■ Instructions to follow ■
Reproduce exactly the lines below from the one containing "throw/catch state machine" through the one containing "[Py.isdigit] and [Py.int_of_char]", including both, and nothing else.

■ Entries shown ■
(** * JugglingSimulator: the ball state machine of [juggling_sim.py]

    A shallow embedding of the siteswap interpreter, of the per-ball
    throw/catch state machine and of the frame callback that drives it,
    followed by the properties of the design document that concern them
    and by further facts read off the code.

    Numbers.  Python's [int] is [Z].  Python's [float] is idealised as an
    exact rational [Q]: every constant of the core except [g] is dyadic, and
    rounding error is outside what is stated here.  The one place where a
    float operation leaves the finite numbers is the division of line 58
    (a numpy scalar divided by [flight_time]); its result, and the [x]
    coordinate computed from it, live in [num], which adds the two
    infinities and NaN to [Q].

    Exceptions.  A Python exception is the name of its class; a computation
    that may raise returns [result].

    Scope.  The input is a string of bytes; on ASCII inputs ([isascii])
    [Py.isdigit] and [Py.int_of_char] are Python's [str.isdigit] and [int],
    and statements about input strings are made for such inputs (beyond
    ASCII Python knows more digits, some of which [int] refuses).  The
    OverflowError that a float operation raises outside the range of the
    floats is not modelled; statements about what a call raises are made
    for times and throw values inside it ([time_fits], [int_fits]). *)

From Stdlib Require Import ZArith QArith Qround Qabs List String Ascii Bool Lia Lqa.
Import ListNotations.

Local Open Scope Q_scope.

(** ** Python primitives *)

Module Py.

Definition exn := string.

Inductive result (A : Type) : Type :=
| Ok (a : A)
| Err (e : exn).

Arguments Ok {A} a.
Arguments Err {A} e.

Definition bind {A B} (r : result A) (k : A -> result B) : result B :=
  match r with
  | Ok a => k a
  | Err e => Err e
  end.

Definition ZeroDivisionError : exn := "ZeroDivisionError"%string.
Definition IndexError : exn := "IndexError"%string.
Definition TypeError : exn := "TypeError"%string.

(** [x < y] on floats. *)
Definition Qlt_bool (x y : Q) : bool :=
  match Qcompare x y with
  | Lt => true
  | _ => false
  end.

(** [round(x)] with one argument: the nearest integer, a tie going to the
    even neighbour. *)
Definition round (x : Q) : Z :=
  let f := Qfloor x in
  match Qcompare (x - inject_Z f) (1 # 2) with
  | Lt => f
  | Gt => (f + 1)%Z
  | Eq => if Z.even f then f else (f + 1)%Z
  end.

(** [int(x)] on a float: truncation toward zero. *)
Definition int (x : Q) : Z := Z.quot (Qnum x) (Zpos (Qden x)).

(** [a / b] on two ints: true division. *)
Definition truediv (a b : Z) : result Q :=
  if (b =? 0)%Z then Err ZeroDivisionError
  else Ok (inject_Z a / inject_Z b).

(** [a % b] on two ints: the result has the sign of [b]. *)
Definition mod_ (a b : Z) : result Z :=
  if (b =? 0)%Z then Err ZeroDivisionError
  else Ok (a mod b)%Z.

(** [l[i]] on a list: a negative index counts from the end. *)
Definition getitem {A} (l : list A) (i : Z) : result A :=
  let n := Z.of_nat (List.length l) in
  let j := if (i <? 0)%Z then (i + n)%Z else i in
  if ((j <? 0) || (n <=? j))%Z then Err IndexError
  else match nth_error l (Z.to_nat j) with
       | Some a => Ok a
       | None => Err IndexError
       end.

(** [sum(l)] on a list of ints. *)
Definition sum (l : list Z) : Z := fold_left Z.add l 0%Z.

(** [range(n)]. *)
Definition range (n : Z) : list Z := map Z.of_nat (seq 0 (Z.to_nat n)).

(** [ch.isdigit()] and [int(ch)], on the characters of an ASCII string. *)
Definition isdigit (ch : ascii) : bool :=
  let c := nat_of_ascii ch in
  (48 <=? c)%nat && (c <=? 57)%nat.

Definition int_of_char (ch : ascii) : Z := (Z.of_nat (nat_of_ascii ch) - 48)%Z.

End Py.

Import Py.

Notation "x <- r ;; k" := (Py.bind r (fun x => k))
  (at level 61, r at next level, right associativity).

(** ** Floats that may leave the finite numbers *)

Inductive num : Type :=
| Fin (q : Q)
| Inf (negative : bool)
| NaN.

(** [a / b] with [a] a numpy scalar: a zero divisor raises nothing and
    yields an infinity or NaN.  (The zero of line 41 is [+0.0].) *)
Definition np_div (a b : Q) : num :=
  if Qeq_bool b 0 then
    match Qcompare a 0 with
    | Eq => NaN
    | Gt => Inf false
    | Lt => Inf true
    end
  else Fin (a / b).

(** [v * t] with [t] finite. *)
Definition num_mul (v : num) (t : Q) : num :=
  match v with
  | Fin q => Fin (q * t)
  | Inf s =>
      match Qcompare t 0 with
      | Eq => NaN
      | Gt => Inf s
      | Lt => Inf (negb s)
      end
  | NaN => NaN
  end.

(** [a + v] with [a] finite. *)
Definition num_add (a : Q) (v : num) : num :=
  match v with
  | Fin q => Fin (a + q)
  | Inf s => Inf s
  | NaN => NaN
  end.

(** Equality of floats up to the representation of a rational. *)
Definition num_eq (u v : num) : Prop :=
  match u, v with
  | Fin p, Fin q => p == q
  | Inf s, Inf s' => s = s'
  | _, _ => False
  end.

(** ** Global parameters *)

Definition T_beat : Q := 1 # 2.
Definition g : Q := 49 # 5.
Definition throw_delay : Q := 1 # 4.

Inductive Hand : Type := R | L.

Definition hand_positions (h : Hand) : Q * Q :=
  match h with
  | R => (1, 0)
  | L => (- (1), 0)
  end.

Definition array (p : Q * Q) : num * num := (Fin (fst p), Fin (snd p)).

(** ** Ball *)

Inductive State : Type := in_hand | in_air.

(** The seven attributes "used during a throw".  [__init__] sets all of
    them to [None] and [throw] assigns all of them, so they are [None]
    together or set together. *)
Record Flight : Type := mkFlight {
  start_time : Q;
  flight_time : Q;
  catch_time : Q;
  start_pos : Q * Q;
  vx : num;
  vy : Q;
  dest_hand : Hand
}.

Record Ball : Type := mkBall {
  ball_id : Z;
  next_throw_time : Q;
  hand : Hand;
  state : State;
  pos : num * num;
  flight : option Flight
}.

Definition Ball_init (ball_id : Z) (next_throw_time : Q) (hand : Hand) : Ball :=
  {| ball_id := ball_id;
     next_throw_time := next_throw_time;
     hand := hand;
     state := in_hand;
     pos := array (hand_positions hand);
     flight := None |}.

Definition opposite (h : Hand) : Hand :=
  match h with
  | R => L
  | L => R
  end.

(** Lines 38-39: the beat of the scheduled throw time and the throw value
    attached to it.  ([round] already returns an [int], on which [int] is the
    identity.) *)
Definition beat_of (self : Ball) : Z :=
  Py.round (next_throw_time self / T_beat).

Definition throw_value_of (self : Ball) (siteswap : list Z) (period : Z) : result Z :=
  i <- Py.mod_ (beat_of self) period ;;
  Py.getitem siteswap i.

(** Lines 47-51. *)
Definition dest_of (source_hand : Hand) (throw_value : Z) : Hand :=
  if (throw_value mod 2 =? 1)%Z then opposite source_hand else source_hand.

(** Lines 41-64, once the throw value is known. *)
Definition launch (self : Ball) (current_time : Q) (throw_value : Z) : Ball :=
  let flight_time := inject_Z throw_value * T_beat in
  let catch_time := current_time + flight_time in
  let source_hand := hand self in
  let source_pos := hand_positions source_hand in
  let dest_hand := dest_of source_hand throw_value in
  let dest_pos := hand_positions dest_hand in
  {| ball_id := ball_id self;
     next_throw_time := next_throw_time self;
     hand := hand self;
     state := in_air;
     pos := pos self;
     flight := Some
       {| start_time := current_time;
          flight_time := flight_time;
          catch_time := catch_time;
          start_pos := source_pos;
          vx := np_div (fst dest_pos - fst source_pos) flight_time;
          vy := (1 # 2) * g * flight_time;
          dest_hand := dest_hand |} |}.

(** [Ball.throw].  Both exceptions it can raise come before its first
    assignment, so a raising call leaves the ball as it was. *)
Definition throw (self : Ball) (current_time : Q) (siteswap : list Z) (period : Z)
  : result Ball :=
  throw_value <- throw_value_of self siteswap period ;;
  Ok (launch self current_time throw_value).

(** Lines 74-76: the point of the parabola [t] after the launch. *)
Definition trajectory (f : Flight) (t : Q) : num * num :=
  let x := num_add (fst (start_pos f)) (num_mul (vx f) t) in
  let y := snd (start_pos f) + vy f * t - (1 # 2) * g * t ^ 2 in
  (x, Fin y).

Definition set_pos (self : Ball) (p : num * num) : Ball :=
  {| ball_id := ball_id self;
     next_throw_time := next_throw_time self;
     hand := hand self;
     state := state self;
     pos := p;
     flight := flight self |}.

(** Lines 79-83. *)
Definition caught (self : Ball) (f : Flight) : Ball :=
  {| ball_id := ball_id self;
     next_throw_time := catch_time f;
     hand := dest_hand f;
     state := in_hand;
     pos := array (hand_positions (dest_hand f));
     flight := flight self |}.

(** [Ball.update]. *)
Definition update (self : Ball) (current_time : Q) (siteswap : list Z) (period : Z)
  : result Ball :=
  match state self with
  | in_air =>
      match flight self with
      | None => Err TypeError
      | Some f =>
          let t := current_time - start_time f in
          if Qlt_bool t (flight_time f) then Ok (set_pos self (trajectory f t))
          else Ok (caught self f)
      end
  | in_hand =>
      if Qle_bool (next_throw_time self + throw_delay) current_time
      then throw self current_time siteswap period
      else Ok (set_pos self (array (hand_positions (hand self))))
  end.

(** ** Main program: the siteswap and the balls *)

Definition parse (siteswap_input : string) : list Z :=
  map Py.int_of_char (filter Py.isdigit (list_ascii_of_string siteswap_input)).
Lemma lookup_mset_ne (x : list (list D)) (i i' j : nat) (v : D) :
  i <> i' -> mset x i j v !! i' = x !! i'.
Proof. intros Hne. unfold mset. by apply list_lookup_alter_ne. Qed.

Lemma freq_add_nvars (fr : dataset D) (t w : D) : nvars (freq_add fr t w) = nvars fr.
Proof. unfold freq_add. by destruct (freq_search fr t). Qed.

(** A value that has an entry keeps it when a weight is added. *)
Lemma freq_add_covers_old (fr : dataset D) (t w v : D) :
  covers fr v -> covers (freq_add fr t w) v.
Proof.
  intros (f & Hf & Hv). unfold freq_add, covers.
  destruct (freq_search fr t) as [k|]; unfold add_observation, set_obs; cbn [obs].
  - apply list_elem_of_lookup in Hf as [i Hi].
    destruct (decide (i = k)) as [->|Hne].
    + exists (<[1 := mget (obs fr) k 1 .+ w]> f). split.
      * apply (list_elem_of_lookup_2 _ k).
        rewrite lookup_mset_eq. by rewrite Hi.
      * by rewrite vget_insert_ne.
    + exists f. split; [|done].
      apply (list_elem_of_lookup_2 _ i).
      by rewrite lookup_mset_ne.
  - exists f. split; [|done]. apply elem_of_app. by left.
Qed.

(** The value added has an entry afterwards, when it equals itself. *)
Lemma freq_add_covers_new (fr : dataset D) (t w : D) :
  nvars fr = 2 -> (t .== t) = true -> covers (freq_add fr t w) t.
Proof.
  intros Hnv Hrefl. unfold freq_add, covers.
  pose proof (freq_search_spec fr t) as Hs.
  destruct (freq_search fr t) as [k|]; unfold add_observation, set_obs; cbn [obs].
  - destruct Hs as (Hk & Heq & _). unfold ds_n in Hk.
    destruct (lookup_lt_is_Some_2 (obs fr) k Hk) as [f Hf].
    exists (<[1 := mget (obs fr) k 1 .+ w]> f). split.
    + apply (list_elem_of_lookup_2 _ k).
      rewrite lookup_mset_eq. by rewrite Hf.
    + rewrite vget_insert_ne by done.
      unfold mget in Heq. by rewrite Hf in Heq.
  - exists [t; w]. split; [|done]. rewrite Hnv. apply elem_of_app. right.
    apply list_elem_of_here.
Qed.

(** The loop over the variables of one observation: the buffer holds the
    value of the dependent variable at [numiv], and the last frequency table
    has had it added. *)
Lemma tabulate_vars_spec (mdl : model D) (row : list D) (w : D)
    (fr : list (dataset D)) (o : list D) :
  let nv := numiv mdl in
  nv < length o ->
  length (tabulate_vars mdl row w fr o).1 = length fr /\
  length (tabulate_vars mdl row w fr o).2 = length o /\
  vget (tabulate_vars mdl row w fr o).2 nv = vget row (dv mdl) /\
  (tabulate_vars mdl row w fr o).1 !! nv
  = (fun f => freq_add f (vget row (dv mdl)) w) <$> (fr !! nv).
Proof.
  intros nv Ho. unfold tabulate_vars. fold nv.
  rewrite Nat.add_1_r, for_loop_last by lia.
  set (body := fun (j : nat) '(fr0, o0) => _).
  assert (Hinv : let r := for_loop 0 nv body (fr, o) in
            length r.1 = length fr /\ length r.2 = length o /\ r.1 !! nv = fr !! nv).
  { apply (for_loop_ind (fun j (r : list (dataset D) * list D) =>
             length r.1 = length fr /\ length r.2 = length o /\ r.1 !! nv = fr !! nv));
      [lia|done|].
    intros j [fr0 o0] Hj (Hl1 & Hl2 & Hnv). unfold body. cbn [fst snd] in *.
    rewrite length_alter, length_insert.
    split; [done|]. split; [done|].
    rewrite list_lookup_alter_ne by lia. done. }
  cbv zeta in Hinv. destruct (for_loop 0 nv body (fr, o)) as [fr0 o0].
  cbn [fst snd] in Hinv. destruct Hinv as (Hl1 & Hl2 & Hnv).
  unfold body. cbn [fst snd]. rewrite Nat.ltb_irrefl.
  rewrite length_alter, length_insert.
  split; [done|]. split; [done|]. split.
  - apply vget_insert_eq. lia.
  - rewrite list_lookup_alter_eq. by rewrite Hnv.
Qed.

End TabulateTotals.

Section FoldFacts.
Context {S A : Type}.

(** A loop over the elements of a list is a fold. *)
Lemma for_loop_foldl (f : A -> S -> S) (d : A) (l : list A) (s : S) :
  for_loop 0 (length l) (fun i st => f (default d (l !! i)) st) s
  = foldl (fun st a => f a st) s l.
Proof.
  induction l as [|a l IH] using rev_ind; [done|].
  rewrite length_app, Nat.add_1_r, for_loop_last by lia.
  rewrite foldl_app. cbn [foldl]. rewrite list_lookup_middle by done. cbn [default].
  f_equal. rewrite <- IH. apply for_loop_ext. intros i st Hi.
  by rewrite lookup_app_l by lia.
Qed.

(** Elements that leave the state as it is can be dropped. *)
Lemma foldl_filter (f : S -> A -> S) (p : A -> bool) (l : list A) (s : S) :
  (forall a s, p a = false -> f s a = s) ->
  foldl f s (List.filter p l) = foldl f s l.
Proof.
  intros Hskip. revert s. induction l as [|a l IH]; intros s; [done|].
  cbn [List.filter foldl]. destruct (p a) eqn:Hp.
  - cbn [foldl]. apply IH.
  - rewrite (Hskip a s Hp). apply IH.
Qed.
(** * code2text: the import bundler, embedded and checked against its specification

    The development follows the two Python modules of the repository:

    - [bundler_logic.py], the embeddable core (project-root detection, import
      resolution, dependency graph, topological sort, bundle writer,
      orchestrator), in module [Core];
    - [code2text.py], the standalone command-line variant, in module [Cli]:
      its analyzer, the resolution of the names it records, the traversal,
      the sort, the writer and [main] from the point where the arguments
      have been read.

    [main_gui.py], the Tk front end of the core, is not embedded.

    Python's [pathlib], the file system, the module finder of the running
    interpreter, [ast.parse] and the iteration order of hashed sets are not
    code of the repository.  Paths are modelled in module [PathLib]; the rest
    is collected in the record [Env], whose fields the functions consult
    exactly where the source calls the interpreter or the operating system.

    Conventions.  A function that may raise returns a [result].  A loop
    whose number of turns is not bounded by the structure of its input
    takes a [fuel] and returns [None] when the fuel runs out; that the fuel
    suffices is proved.  Progress lines are kept for the orchestrator only:
    the diagnostics that the analyzer, the graph builder and the writer
    send to the same callback are left out, but an expression evaluated to
    build such a line is kept where it may raise; what the command-line
    variant prints is left out.  The depth limit the interpreter puts on
    recursion is not modelled. *)

From Stdlib Require Import List String Ascii Bool Arith Lia Permutation.
Import ListNotations.

(** ** Exceptions and fallible computations *)

(** The exception classes the two modules can meet; all of them derive from
    Python's [Exception]. *)
Inductive ExnClass : Type :=
  | ValueError | IndexError | UnboundLocalError
  | OSError | FileNotFoundError | PermissionError
  | SyntaxError | UnicodeDecodeError | ModuleNotFoundError.

Record exn : Type := mkExn { exn_class : ExnClass; exn_str : string }.

(** [except FileNotFoundError] *)
Definition is_FileNotFoundError (e : exn) : bool :=
  match exn_class e with FileNotFoundError => true | _ => false end.

Inductive result (A : Type) : Type :=
  | Ok (a : A)
  | Raise (e : exn).
Arguments Ok {A} a.
Arguments Raise {A} e.

Definition bind {A B : Type} (c : result A) (k : A -> result B) : result B :=
  match c with
  | Ok a => k a
  | Raise e => Raise e
  end.

Declare Scope result_scope.
Delimit Scope result_scope with result.
Notation "x <- c ;; k" := (bind c (fun x => k))
  (at level 61, c at next level, right associativity) : result_scope.
Notation "' pat <- c ;; k" := (bind c (fun x => match x with pat => k end))
  (at level 61, pat pattern, c at next level, right associativity) : result_scope.
Open Scope result_scope.

(** A [for] loop whose body may raise: the first exception leaves the loop. *)
Fixpoint for_each {A S : Type} (body : S -> A -> result S) (xs : list A) (s : S)
  : result S :=
  match xs with
  | [] => Ok s
  | x :: xs' => s' <- body s x ;; for_each body xs' s'
  end.

(** ** Strings *)

Module Str.

Definition eqb_ascii (a b : ascii) : bool := Ascii.eqb a b.

Definition dot : ascii := "."%char.
Definition slash : ascii := "/"%char.
Definition backslash : ascii := "\"%char.
Definition newline : ascii := ascii_of_nat 10.
Definition nl : string := String newline EmptyString.

Definition is_empty (s : string) : bool :=
  match s with EmptyString => true | _ => false end.

(** [s.split(sep)] for a one-character separator. *)
Fixpoint split (sep : ascii) (s : string) : list string :=
  match s with
  | EmptyString => [EmptyString]
  | String c r =>
      if eqb_ascii c sep then EmptyString :: split sep r
      else match split sep r with
           | [] => [String c EmptyString]
           | w :: ws => String c w :: ws
           end
  end.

■ Solution to this problem ■
    throw/catch state machine and of the frame callback that drives it,
    followed by the properties of the design document that concern them
    and by further facts read off the code.

    Numbers.  Python's [int] is [Z].  Python's [float] is idealised as an
    exact rational [Q]: every constant of the core except [g] is dyadic, and
    rounding error is outside what is stated here.  The one place where a
    float operation leaves the finite numbers is the division of line 58
    (a numpy scalar divided by [flight_time]); its result, and the [x]
    coordinate computed from it, live in [num], which adds the two
    infinities and NaN to [Q].

    Exceptions.  A Python exception is the name of its class; a computation
    that may raise returns [result].

    Scope.  The input is a string of bytes; on ASCII inputs ([isascii])
    [Py.isdigit] and [Py.int_of_char] are Python's [str.isdigit] and [int],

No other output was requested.